EXERCISE DETAILS -
Of the lines listed below, return exactly those that run from the line containing "let p := max_power" through the line containing "let t := put RelativeTimeIntervalType.duration", both included.

[[ ENTRIES PROVIDED, beginning ]]

Definition handle_din_contract_authentication : M conn v2g_event :=
  let! c := gets ctx in
  fill BodyType.ContractAuthenticationRes (put ContractAuthenticationResType.ResponseCode
    (if authorization_rejected (session c) then RC_FAILED else RC_OK));;
  let! p := lift (processing c PHASE_AUTH) in
  fill BodyType.ContractAuthenticationRes (put ContractAuthenticationResType.EVSEProcessing p);;
  let! nextEvent := validate BodyType.ContractAuthenticationRes ContractAuthenticationResType.ResponseCode in
  let! res := gets (response BodyType.ContractAuthenticationRes) in
  set_ctx (put state
    (if ContractAuthenticationResType.EVSEProcessing res =? EVSEProcessing_Ongoing then WAIT_FOR_AUTHORIZATION
     else WAIT_FOR_CHARGEPARAMETERDISCOVERY));;
  ret nextEvent.

Definition shut_down_code (code : Z) : Z :=
  if (code =? EVSE_NotReady) || (code =? EVSE_Ready) then EVSE_Shutdown else code.

(** The EV stops: the remaining phases report the shutdown. *)
Definition shut_down_phases : v2g_context -> v2g_context :=
  over evse_v2g_data (over evse_status_code (fun l =>
    alter shut_down_code (Z.to_nat PHASE_WELDING) (alter shut_down_code (Z.to_nat PHASE_CHARGE) l))).

Definition handle_din_power_delivery : M conn v2g_event :=
  let! req := gets (request BodyType.PowerDeliveryReq) in
  publish_din_power_delivery_req req;;
  let ready := PowerDeliveryReqType.ReadyToChargeState req in
  (if ready =? 0 then
     set_ctx shut_down_phases;;
     publish publish_current_demand_finished;;
     publish publish_dc_open_contactor;;
     set_ctx (over session (put is_charging false))
   else publish publish_v2g_setup_finished);;
  let! c := gets ctx in
  let! code := lift (reported_status c PHASE_CHARGE) in
  fill BodyType.PowerDeliveryRes (put PowerDeliveryResType.ResponseCode RC_OK);;
  fill BodyType.PowerDeliveryRes (over PowerDeliveryResType.AC_EVSEStatus unused);;
  fill BodyType.PowerDeliveryRes (over PowerDeliveryResType.DC_EVSEStatus (fun o =>
    mk_opt (fill_status c code (content o)) true));;
  fill BodyType.PowerDeliveryRes (over PowerDeliveryResType.EVSEStatus unused);;
  let profile := PowerDeliveryReqType.ChargingProfile req in
  when (isUsed profile && negb (ChargingProfileType.SAScheduleTupleID (content profile) =? SASCHEDULETUPLEID))
    (fill BodyType.PowerDeliveryRes (put PowerDeliveryResType.ResponseCode RC_FAILED_TariffSelectionInvalid));;
  (* The loop over the entries of the profile only logs. *)
  when ((ready =? 1) && negb (code =? EVSE_Ready))
    (fill BodyType.PowerDeliveryRes (put PowerDeliveryResType.ResponseCode RC_FAILED_PowerDeliveryNotApplied));;
  let! nextEvent := validate BodyType.PowerDeliveryRes PowerDeliveryResType.ResponseCode in
  let! c := gets ctx in
  if (ready =? 1) && negb (is_msg V2G_CURRENT_DEMAND_MSG (last_v2g_msg c)) then
    set_ctx (put state WAIT_FOR_CURRENTDEMAND);;
    ret nextEvent
  else
    when (ready =? 1) (fill BodyType.PowerDeliveryRes (put PowerDeliveryResType.ResponseCode RC_FAILED));;
    set_ctx (put state WAIT_FOR_WELDINGDETECTION_SESSIONSTOP);;
    ret (if ready =? 1 then V2G_EVENT_SEND_AND_TERMINATE else nextEvent).

Definition handle_din_cable_check : M conn v2g_event :=
  let! req := gets (request BodyType.CableCheckReq) in
  publish_DIN_DcEvStatus (CableCheckReqType.DC_EVStatus req);;
  let! c := gets ctx in
  let! p := lift (processing c PHASE_ISOLATION) in
  let! monitoring := lift (status_code c PHASE_ISOLATION) in
  let code :=
    if intl_emergency_shutdown c || error_shutdown c then EVSE_EmergencyShutdown
    else if p =? EVSEProcessing_Finished then EVSE_Ready
    else monitoring in
  fill BodyType.CableCheckRes (put CableCheckResType.ResponseCode RC_OK);;
  fill BodyType.CableCheckRes (put CableCheckResType.EVSEProcessing p);;
  fill BodyType.CableCheckRes (over CableCheckResType.DC_EVSEStatus (fill_status c code));;
  let! nextEvent := validate BodyType.CableCheckRes CableCheckResType.ResponseCode in
  let! res := gets (response BodyType.CableCheckRes) in
  let isolation := DC_EVSEStatusType.EVSEIsolationStatus (CableCheckResType.DC_EVSEStatus res) in
  set_ctx (put state
    (if (CableCheckResType.EVSEProcessing res =? EVSEProcessing_Finished)
        && isUsed isolation
        && ((content isolation =? isolationLevel_Valid) || (content isolation =? isolationLevel_Warning))
        && (DC_EVSEStatusType.EVSEStatusCode (CableCheckResType.DC_EVSEStatus res) =? EVSE_Ready)
     then WAIT_FOR_PRECHARGE else WAIT_FOR_CABLECHECK));;
  ret nextEvent.

Definition handle_din_pre_charge : M conn v2g_event :=
  let! req := gets (request BodyType.PreChargeReq) in
  publish_din_precharge_req req;;
  let! c := gets ctx in
  let! code := lift (reported_status c PHASE_PRECHARGE) in
  fill BodyType.PreChargeRes (put PreChargeResType.ResponseCode RC_OK);;
  fill BodyType.PreChargeRes (over PreChargeResType.DC_EVSEStatus (fill_status c code));;
  fill BodyType.PreChargeRes (over PreChargeResType.EVSEPresentVoltage
    (load_din_physical_value (evse_present_voltage (evse_v2g_data c))));;
  let! nextEvent := validate BodyType.PreChargeRes PreChargeResType.ResponseCode in
  set_ctx (put state WAIT_FOR_PRECHARGE_POWERDELIVERY);;
  ret nextEvent.

(** *** ChargeParameterDiscovery *)

(** [PMax], cut off at [SHRT_MAX]. *)
Definition schedule_power (c : v2g_context) (limited : bool) : option Z :=
  if limited then
    let p := max_power (power_capabilities (evse_v2g_data c)) in
    let power := scaled (Iso2Status.PhysicalValueType.Value p) (Iso2Status.PhysicalValueType.Multiplier p) in
    if PrimFloat.ltb (to_double 32767) power then Some 32767 else to_signed 16 power
  else Some 32767.

(** The one schedule that is offered. *)
Definition fill_schedule (c : v2g_context) (pmax : Z) (l : SAScheduleListType.din_SAScheduleListType)
    : SAScheduleListType.din_SAScheduleListType :=
  let duration :=
    match no_energy_pause (evse_v2g_data c) with NoPause => SA_SCHEDULE_DURATION | _ => PAUSE_DURATION end in
  let interval t :=
    let t := put RelativeTimeIntervalType.duration (mk_opt duration true) t in
    put RelativeTimeIntervalType.start 0 t in
  let entry e :=
    let e := put PMaxScheduleEntryType.PMax pmax e in
    let e := over PMaxScheduleEntryType.RelativeTimeInterval (fun o => mk_opt (interval (content o)) true) e in
    over PMaxScheduleEntryType.TimeInterval unused e in
  let schedule s :=
    let s := over PMaxScheduleType.PMaxScheduleEntry (fun a => set_arrayLen 1 (at_first entry a)) s in
    put PMaxScheduleType.PMaxScheduleID 1 s in
  let tuple t :=
    let t := over SAScheduleTupleType.SalesTariff unused t in
    let t := put SAScheduleTupleType.SAScheduleTupleID SASCHEDULETUPLEID t in
    over SAScheduleTupleType.PMaxSchedule schedule t in
  over SAScheduleListType.SAScheduleTuple (fun a => set_arrayLen 1 (at_first tuple a)) l.

(** The limits of the charging station. *)
Definition fill_charge_parameter (c : v2g_context) (code : Z) (p : DC_EVSEChargeParameterType.din_DC_EVSEChargeParameterType)
    : DC_EVSEChargeParameterType.din_DC_EVSEChargeParameterType :=
  let e := evse_v2g_data c in
  let caps := power_capabilities e in
  let p := over DC_EVSEChargeParameterType.DC_EVSEStatus (fill_status c code) p in
  let p :=
    if negb (evse_current_regulation_tolerance_is_used e =? 0) then
      over DC_EVSEChargeParameterType.EVSECurrentRegulationTolerance
        (over content (load_din_physical_value (evse_current_regulation_tolerance e))) p
    else p in
  let p := over DC_EVSEChargeParameterType.EVSECurrentRegulationTolerance
             (put isUsed (to_flag (evse_current_regulation_tolerance_is_used e))) p in
  let p := over DC_EVSEChargeParameterType.EVSEEnergyToBeDelivered
             (fun o => mk_opt (load_din_physical_value (evse_energy_to_be_delivered e) (content o))
                         (to_flag (evse_energy_to_be_delivered_is_used e))) p in
  let p := over DC_EVSEChargeParameterType.EVSEMaximumCurrentLimit (load_din_physical_value (max_current caps)) p in
  let p := over DC_EVSEChargeParameterType.EVSEMaximumPowerLimit
             (fun o => mk_opt (load_din_physical_value (max_power caps) (content o))
                         (to_flag (evse_maximum_power_limit_is_used e))) p in
  let p := over DC_EVSEChargeParameterType.EVSEMaximumVoltageLimit (load_din_physical_value (max_voltage caps)) p in
  let p := over DC_EVSEChargeParameterType.EVSEMinimumCurrentLimit (load_din_physical_value (min_current caps)) p in
  let p := over DC_EVSEChargeParameterType.EVSEMinimumVoltageLimit (load_din_physical_value (min_voltage caps)) p in
  over DC_EVSEChargeParameterType.EVSEPeakCurrentRipple (load_din_physical_value (evse_peak_current_ripple e)) p.
(** The code and the next state of a power delivery: a start right after a current demand is
    refused, any other request gets the code of the verdict on [base]. *)
Definition delivers_power (c : conn) (ready : Z) (X : v2g_context) (base code next : Z) : Prop :=
  let restart := ready = 1 /\ last_v2g_msg (ctx c) = V2G_CURRENT_DEMAND_MSG in
  (restart -> code = RC_FAILED) /\ (~ restart -> code = snd (fst (verdict X base))) /\
  (next = WAIT_FOR_CURRENTDEMAND /\ ready = 1 /\ last_v2g_msg (ctx c) <> V2G_CURRENT_DEMAND_MSG \/
   next = WAIT_FOR_WELDINGDETECTION_SESSIONSTOP /\ (ready = 1 -> code = RC_FAILED)).

(** The end of the handler: a second start is refused. *)
Lemma wp_delivery_end (ready : Z) c X R c1 : conn_ok c -> is_msg (current_v2g_msg (ctx c)) V2G_POWER_DELIVERY_MSG = true -> attends (ctx c) X -> midway BodyType.PowerDeliveryRes c X R c1 ->
  delivery_ok (evse_isolation_status (evse_v2g_data X)) R ->
  wp (let! nextEvent := validate BodyType.PowerDeliveryRes PowerDeliveryResType.ResponseCode in
      let! c := gets ctx in
      if (ready =? 1) && negb (is_msg V2G_CURRENT_DEMAND_MSG (last_v2g_msg c)) then
        set_ctx (put state WAIT_FOR_CURRENTDEMAND);;
        ret nextEvent
      else
        when (ready =? 1) (fill BodyType.PowerDeliveryRes (put PowerDeliveryResType.ResponseCode RC_FAILED));;
        set_ctx (put state WAIT_FOR_WELDINGDETECTION_SESSIONSTOP);;
        ret (if ready =? 1 then V2G_EVENT_SEND_AND_TERMINATE else nextEvent))
    (answered BodyType.PowerDeliveryRes PowerDeliveryResType.ResponseCode c (fun X R code next =>
      delivers_power c ready X (PowerDeliveryResType.ResponseCode R) code next)) c1.
Proof.
  intros Hok Hmsg Hatt H [Hr HV]. rewrite <- (attends_message _ _ Hatt) in Hmsg.
  eapply (wp_validate BodyType.PowerDeliveryRes _ _ _ H);
    [rewrite (attends_state _ _ Hatt); apply Hok|exact Hr|intros ? ?; by shaped|]. clear H. intros c2 v H.
  assert (last_v2g_msg (snd v) = last_v2g_msg (ctx c)) as Hlast by (unfold v; rewrite verdict_last; by destruct Hatt as (? & ? & ? & -> & _)).
  walk BodyType.PowerDeliveryRes H. rewrite Hlast. destruct (Z.eqb_spec ready 1) as [E1|E1]; simpl andb; [destruct (is_msg V2G_CURRENT_DEMAND_MSG _) eqn:El|]; simpl negb; cbv iota.
  - assert (last_v2g_msg (ctx c) = V2G_CURRENT_DEMAND_MSG) as Hl by (revert El; by destruct (last_v2g_msg (ctx c))).
    eapply (wp_fill BodyType.PowerDeliveryRes _ _ _ _ H); [by shaped|]. clear H. intros c3 H.
    walk BodyType.PowerDeliveryRes H. apply wp_ret. exists X, R, RC_FAILED. eexists.
    split; [done|]. split; [split; [by right|split; [left; split; [done|by right]|exact H]]|].
    split; [exact Hr|]. split; [done|]. split; [|exact HV]. split; [done|]. split; [intros []; by split|by right].
  - assert (last_v2g_msg (ctx c) <> V2G_CURRENT_DEMAND_MSG) as Hl by (intros E'; by rewrite E' in El).
    walk BodyType.PowerDeliveryRes H. apply wp_ret. eexists X, R, _, _. split; [done|]. split; [split; [by left|split; [by right|exact H]]|].
    split; [exact Hr|]. split; [done|]. split; [|exact HV]. split; [by intros [_ ?]|]. split; [done|by left].
  - apply wp_when; [done|intros _]. walk BodyType.PowerDeliveryRes H. apply wp_ret. eexists X, R, _, _.
    split; [done|]. split; [split; [by left|split; [by right|exact H]]|].
    split; [exact Hr|]. split; [done|]. split; [|exact HV]. split; [by intros [? _]|]. split; [done|by right].
Qed.

Lemma handle_power_delivery c : conn_ok c -> is_msg (current_v2g_msg (ctx c)) V2G_POWER_DELIVERY_MSG = true ->
  wp handle_din_power_delivery
    (answered BodyType.PowerDeliveryRes PowerDeliveryResType.ResponseCode c (fun X R code next =>
      delivers_power c (PowerDeliveryReqType.ReadyToChargeState (request BodyType.PowerDeliveryReq c)) X
        (PowerDeliveryResType.ResponseCode R) code next)) c.
Proof.
  intros Hok Hmsg. unfold handle_din_power_delivery. pose proof (midway_ok BodyType.PowerDeliveryRes c Hok) as H.
  do 2 walk BodyType.PowerDeliveryRes H. cbv zeta. apply wp_bind.
  eapply wp_mono; [by eapply wp_announce|]. clear c' H. intros _ c2 (X & Hatt & H). pose proof (attends_ok _ _ Hatt) as HX.
  destruct (reported_status_some X PHASE_CHARGE HX) as (code & Hc & Hcr); [done|].
  do 6 walk BodyType.PowerDeliveryRes H. set (R := PowerDeliveryResType.mk _ _ _ _) in *.
  assert (delivery_ok (evse_isolation_status (evse_v2g_data X)) R) as HR.
  { split; [done|]. intros H3 x Hx. split; [by_valid|]. split; [by intros ?|]. split; [intros _; by apply valid_status|]. split; [by intros ?|done]. }
  clearbody R. eapply (wp_when_keeps _ _ _ _ _ _ _ _ _ _ H HR); [by apply keeps_delivery_code|].
  clear R H HR. intros R c3 HR H. eapply (wp_when_keeps _ _ _ _ _ _ _ _ _ _ H HR); [by apply keeps_delivery_code|].
  clear R H HR. intros R c4 HR H. by eapply wp_delivery_end.
Qed.

Lemma midway_links {F} {k : Codec F} (b : member BodyType.object k) c0 X R c a p : midway b c0 X R c ->
  midway b (put d_link_action a (put session_stop_res_pending p c0)) X R (put d_link_action a (put session_stop_res_pending p c)).
Proof. by intros ((F1 & F2 & F3 & F4 & F5 & F6 & F7) & Hc & Hr & Ho). Qed.

(** [if (b) f(x);] as a conditional expression. *)
Lemma wp_when_modify {S T} (w : bool) (f : S -> S) (K : unit -> M S T) Q s :
  wp (K tt) Q (if w then f s else s) -> wp (bind (when w (modify f)) K) Q s.
Proof. by destruct w. Qed.

Lemma handle_session_stop c : conn_ok c -> is_msg (current_v2g_msg (ctx c)) V2G_SESSION_STOP_MSG = true ->
  wp handle_din_session_stop (fun ev c' => ev = V2G_EVENT_SEND_AND_TERMINATE /\ exists pending,
    (pending = session_stop_res_pending c \/
     pending = SSR_TERMINATE /\ SessionStopResType.ResponseCode (response BodyType.SessionStopRes c') = RC_OK) /\
    answered BodyType.SessionStopRes SessionStopResType.ResponseCode
      (put d_link_action D_LINK_ACTION_TERMINATE (put session_stop_res_pending pending c))
      (fun X R _ next => next = WAIT_FOR_TERMINATED_SESSION /\ SessionStopResType.ResponseCode R = RC_OK) ev c') c.
Proof.
  intros Hok Hmsg. unfold handle_din_session_stop. pose proof (midway_ok BodyType.SessionStopRes c Hok) as H.
  walk BodyType.SessionStopRes H.
  eapply (wp_validate BodyType.SessionStopRes _ _ _ H); [apply Hok|done|intros ? ?; by shaped|]. clear H. intros c2 v H.
  walk BodyType.SessionStopRes H. set (w := _ =? RC_OK).
  apply wp_when_modify, wp_modify. set (pending := if w then SSR_TERMINATE else session_stop_res_pending c).
  assert (put d_link_action D_LINK_ACTION_TERMINATE (if w then put session_stop_res_pending SSR_TERMINATE c2 else c2)
    = put d_link_action D_LINK_ACTION_TERMINATE (put session_stop_res_pending pending c2)) as ->.
  { unfold pending. destruct w; [done|]. destruct H as ((_ & _ & _ & _ & <- & _) & _). by destruct c2. }
  apply (midway_links _ _ _ _ _ D_LINK_ACTION_TERMINATE pending) in H. walk BodyType.SessionStopRes H. apply wp_ret.
  split; [done|]. exists pending. split.
  - unfold pending. destruct w eqn:E; [right|by left]. split; [done|]. destruct H as (_ & _ & -> & _). by apply Z.eqb_eq.
  - eexists (ctx c), _, _, _. split; [apply attends_self, Hok|]. split; [split; [by left|split; [left; split; [done|by left]|exact H]]|].
    split; [done|]. split; [done|]. split; [done|]. intros _ x Hx. by_valid.
Qed.

End Handlers.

[[ ENTRIES PROVIDED, end ]]

TASK OUTPUT -
    let p := max_power (power_capabilities (evse_v2g_data c)) in
    let power := scaled (Iso2Status.PhysicalValueType.Value p) (Iso2Status.PhysicalValueType.Multiplier p) in
    if PrimFloat.ltb (to_double 32767) power then Some 32767 else to_signed 16 power
  else Some 32767.

(** The one schedule that is offered. *)
Definition fill_schedule (c : v2g_context) (pmax : Z) (l : SAScheduleListType.din_SAScheduleListType)
    : SAScheduleListType.din_SAScheduleListType :=
  let duration :=
    match no_energy_pause (evse_v2g_data c) with NoPause => SA_SCHEDULE_DURATION | _ => PAUSE_DURATION end in
  let interval t :=
    let t := put RelativeTimeIntervalType.duration (mk_opt duration true) t in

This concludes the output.